The other major difference, Ray believes, is the sheer number of volunteers working the fire ground in Victoria.
“That is something we just don’t see in North America. We don’t see the volunteer crews you have here. It’s amazing what Australia can do, particularly in Victoria with CFA and the number of volunteers.
“Here, we will typically see crews on the ground by the time we get to the fires. In North America, there are only so many crews to go around.”
Air crew and ground crew as one is a theme emphasised by Ray and his aerial crew colleagues.
“We know that we don’t put fires out,” stresses Ray. “We are here to allow the firies to get in and to support them. Hopefully we can make the difference that allows them to catch the fire.
“Our challenge – and the one we are called in for – is to put the water or retardant where the ground crews need it. When there are high winds and high heat, the challenge is really on us.

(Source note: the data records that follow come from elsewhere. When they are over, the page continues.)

(** * JurisGuard PII redactor: a shallow embedding of
      [app/scripts/pii_redactor.py] and the properties of its three functions
      [_get_engines], [secure_text] and [analyze_only].

    The module is glue around the Presidio library.  Presidio itself (the
    analyzer, the anonymizer, their constructors) is not part of the
    repository: it appears here as an environment [Env] of outcomes, about
    which nothing is assumed.  Everything the module does around those calls
    (the blank-input guard, the lazy singleton, the default allowlist, the
    operator table, the [try]/[except] handlers, the log records, the
    projection to dictionaries) is translated statement by statement. *)

From Stdlib Require Import ZArith NArith QArith List Ascii String Lia.
From stdpp Require Import base gmap strings list.

Local Close Scope Q_scope.
Local Open Scope string_scope.
Local Open Scope list_scope.

(** ** Python values the module handles *)

(** A Python [str] holding document text is a sequence of Unicode code
    points.  Identifiers of the module (entity types, dictionary keys,
    placeholder values) are written as the ASCII literals of the source. *)
Abbreviation Text := (list N).

Definition code_points (s : string) : Text :=
  map N_of_ascii (list_ascii_of_string s).

(** [str.isspace] on one code point, as CPython's [Py_UNICODE_ISSPACE]. *)
Definition isspace (c : N) : bool :=
  ((9 <=? c) && (c <=? 13) || (28 <=? c) && (c <=? 32)
   || (c =? 133) || (c =? 160) || (c =? 5760)
   || (8192 <=? c) && (c <=? 8202)
   || (c =? 8232) || (c =? 8233) || (c =? 8239) || (c =? 8287)
   || (c =? 12288))%N.

Fixpoint lstrip (t : Text) : Text :=
  match t with
  | c :: t' => if isspace c then lstrip t' else t
  | [] => []
  end.

Definition rstrip (t : Text) : Text := rev (lstrip (rev t)).

(** [text.strip()] with no argument. *)
Definition strip (t : Text) : Text := rstrip (lstrip t).

(** Truth value of a Python sequence: empty is false. *)
Definition truthy {A : Type} (l : list A) : bool :=
  match l with [] => false | _ :: _ => true end.

(** The guard [not text or not text.strip()] of both entry points. *)
Definition is_blank (text : Text) : bool :=
  negb (truthy text) || negb (truthy (strip text)).

(** [x or default] for an optional list: [None] and [[]] are both falsy. *)
Definition or_default {A : Type} (x : option (list A)) (default : list A) : list A :=
  match x with
  | Some (a :: l) => a :: l
  | Some [] => default
  | None => default
  end.

(** ** The Presidio side: what the module imports and does not define *)

(** The types of the library that the module only passes around: the two
    engine handles, the exceptions the library raises (any subclass of
    [Exception]) and the type of confidence scores (a Python float, never
    inspected by the module). *)
Class Presidio := {
  AnalyzerEngine : Type;
  AnonymizerEngine : Type;
  Exn : Type;
  Score : Type;
}.

(** [OperatorConfig(operator_name, params)]. *)
Record OperatorConfig := {
  operator_name : string;
  params : gmap string string;
}.

(** What a call returns: a value or a raised exception. *)
Inductive outcome (E A : Type) : Type :=
| Ok (a : A)
| Raise (e : E).
Arguments Ok {E A} a.
Arguments Raise {E A} e.

Section Model.
Context `{Presidio}.

(** [presidio_analyzer.RecognizerResult]: the fields the module reads. *)
Record RecognizerResult := {
  entity_type : string;
  start : Z;
  end_ : Z;
  score : Score;
}.

(** The anonymizer's result object; the module reads its [text]. *)
Record EngineResult := { er_text : Text }.

(** Exceptions that can be in flight inside the module: one raised by the
    library, the [RuntimeError] that [_get_engines] raises chained to its
    cause, and the [AttributeError] of a method call on [None]. *)
Inductive PyExn : Type :=
| LibraryError (e : Exn)
| RuntimeError (msg : string) (cause : PyExn)
| AttributeError (msg : string).

(** The behaviour of the library during one call of the module: what each
    constructor and each method yields if it is invoked.  Different calls
    may run under different environments (a model file that is missing now
    may be installed later). *)
Record Env := {
  new_AnalyzerEngine : outcome Exn AnalyzerEngine;
  new_AnonymizerEngine : outcome Exn AnonymizerEngine;
  analyze : AnalyzerEngine -> Text -> list string -> string ->
            outcome Exn (list RecognizerResult);
  anonymize : AnonymizerEngine -> Text -> list RecognizerResult ->
              gmap string OperatorConfig -> outcome Exn EngineResult;
}.

(** ** Module state, log records and the trace of library calls *)

(** The two module-level globals [_analyzer] and [_anonymizer]. *)
Record Globals := {
  _analyzer : option AnalyzerEngine;
  _anonymizer : option AnonymizerEngine;
}.

Definition initial_globals : Globals :=
  {| _analyzer := None; _anonymizer := None |}.

Inductive Level := INFO | WARNING | ERROR.

(** The log messages of the module, one constructor per format string, the
    interpolated values as arguments. *)
Inductive Message : Type :=
| Engines_initialized
| Failed_to_initialize (e : PyExn)
| No_PII_detected
| Redacted (n : nat) (entity_counts : list (string * Z))
| Error_during_redaction (e : PyExn)
| Returning_unredacted_text
| Error_during_analysis (e : PyExn).

(** What a call of the module does that is visible outside it: library
    constructors and methods invoked (with what they yielded) and records
    handed to the logger, in program order. *)
Inductive Event : Type :=
| Construct_AnalyzerEngine (r : outcome Exn AnalyzerEngine)
| Construct_AnonymizerEngine (r : outcome Exn AnonymizerEngine)
| Call_analyze (a : AnalyzerEngine) (text : Text) (entities : list string)
    (language : string) (r : outcome Exn (list RecognizerResult))
| Call_anonymize (b : AnonymizerEngine) (text : Text)
    (analyzer_results : list RecognizerResult)
    (operators : gmap string OperatorConfig) (r : outcome Exn EngineResult)
| Log (level : Level) (msg : Message).

(** ** A state, exception and trace monad for the module's statements *)

Record Run (A : Type) := {
  result : outcome PyExn A;
  final : Globals;
  events : list Event;
}.
Arguments result {A} r.
Arguments final {A} r.
Arguments events {A} r.
Arguments Build_Run {A} result final events.

Definition M (A : Type) : Type := Globals -> Run A.

Definition ret {A : Type} (a : A) : M A :=
  fun g => {| result := Ok a; final := g; events := [] |}.

Definition raise {A : Type} (e : PyExn) : M A :=
  fun g => {| result := Raise e; final := g; events := [] |}.

Definition bind {A B : Type} (m : M A) (k : A -> M B) : M B :=
  fun g =>
    let r := m g in
    match result r with
    | Ok a =>
        let r' := k a (final r) in
        {| result := result r'; final := final r';
           events := events r ++ events r' |}
    | Raise e => {| result := Raise e; final := final r; events := events r |}
    end.

(** [try: body except Exception as e: handler e].  Every [PyExn] stands
    for an instance of [Exception] (see [Exn]), so the handler sees each of
    them.  What is raised outside [Exception] ([KeyboardInterrupt],
    [SystemExit]) passes such a handler in Python and is not modelled:
    every statement below about what is raised or caught is about
    instances of [Exception]. *)
Definition try_except {A : Type} (body : M A) (handler : PyExn -> M A) : M A :=
  fun g =>
    let r := body g in
    match result r with
    | Ok a => r
    | Raise e =>
        let r' := handler e (final r) in
        {| result := result r'; final := final r';
           events := events r ++ events r' |}
    end.

Definition emit (ev : Event) : M unit :=
  fun g => {| result := Ok tt; final := g; events := [ev] |}.

Definition log (level : Level) (msg : Message) : M unit := emit (Log level msg).

Definition get_globals : M Globals :=
  fun g => {| result := Ok g; final := g; events := [] |}.

Definition set_analyzer (a : AnalyzerEngine) : M unit :=
  fun g => {| result := Ok tt;
              final := {| _analyzer := Some a; _anonymizer := _anonymizer g |};
              events := [] |}.

Definition set_anonymizer (b : AnonymizerEngine) : M unit :=
  fun g => {| result := Ok tt;
              final := {| _analyzer := _analyzer g; _anonymizer := Some b |};
              events := [] |}.

(** A library call: its outcome is recorded, a raised library exception
    becomes the exception in flight. *)
Definition library_call {A : Type} (ev : Event) (r : outcome Exn A) : M A :=
  fun g =>
    {| result := match r with Ok a => Ok a | Raise e => Raise (LibraryError e) end;
       final := g; events := [ev] |}.

End Model.

Arguments result {_ A} r.
Arguments final {_ A} r.
Arguments events {_ A} r.
Arguments Build_Run {_ A} result final events.

Notation "'let!' x ':=' c 'in' k" := (bind c (fun x => k))
  (at level 10, x pattern, c at level 100, k at level 200, only parsing).
Notation "c '>>!' k" := (bind c (fun _ => k))
  (at level 80, right associativity, only parsing).

(** ** The module's constants *)

(** [LEGAL_PII_ENTITIES]. *)
Definition LEGAL_PII_ENTITIES : list string := [
  "PERSON";
  "PHONE_NUMBER";
  "EMAIL_ADDRESS";
  "US_SSN";
  "IBAN_CODE";
  "CREDIT_CARD";
  "US_DRIVER_LICENSE";
  "US_PASSPORT";
  "IP_ADDRESS";
  "DATE_TIME";
  "LOCATION"
].

Definition replace_with (new_value : string) : OperatorConfig :=
  {| operator_name := "replace"; params := {[ "new_value" := new_value ]} |}.

(** [REDACTION_OPERATORS]: the dictionary literal, key by key. *)
Definition REDACTION_OPERATORS : gmap string OperatorConfig :=
  list_to_map [
    ("DEFAULT", replace_with "<REDACTED>");
    ("PERSON", replace_with "<PARTY>");
    ("PHONE_NUMBER", replace_with "<PHONE>");
    ("EMAIL_ADDRESS", replace_with "<EMAIL>");
    ("US_SSN", replace_with "<SSN_REDACTED>");
    ("IBAN_CODE", replace_with "<BANK_ACCOUNT>");
    ("CREDIT_CARD", replace_with "<CREDIT_CARD>");
    ("US_DRIVER_LICENSE", replace_with "<LICENSE>");
    ("US_PASSPORT", replace_with "<PASSPORT>");
    ("IP_ADDRESS", replace_with "<IP_ADDRESS>");
    ("LOCATION", replace_with "<ADDRESS>")
  ].

Definition init_failed_msg : string :=
  "PII engine initialization failed. Ensure spacy model is installed: python -m spacy download en_core_web_lg".

(** Python values stored in the dictionaries [analyze_only] returns. *)
Inductive PyVal `{Presidio} : Type :=
| PyStr (s : string)
| PyInt (z : Z)
| PyFloat (x : Score).

Section Redactor.
Context `{Presidio}.

(** ** [_get_engines] *)

(** The body of the [try] block: both constructors, each assigned to its
    global as soon as it returns, then the success record. *)
Definition construct_engines (env : Env) : M unit :=
  let! a := library_call (Construct_AnalyzerEngine (new_AnalyzerEngine env))
                         (new_AnalyzerEngine env) in
  set_analyzer a >>!
  let! b := library_call (Construct_AnonymizerEngine (new_AnonymizerEngine env))
                         (new_AnonymizerEngine env) in
  set_anonymizer b >>!
  log INFO Engines_initialized.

“Put it this way, it’s a long way to fly not to make any difference.” “
During the Northern Hemisphere summer the Avro RJ85 and the C-130 work on fires in North America, but migrate to Victoria, Australia under contract with the Country Fire Authority during the down under summer. In the video Wayne Rigg, working in a position that in the U.S. we would call Air Tactical Group Supervisor, explains how he coordinates aircraft to assist the firefighters on the ground.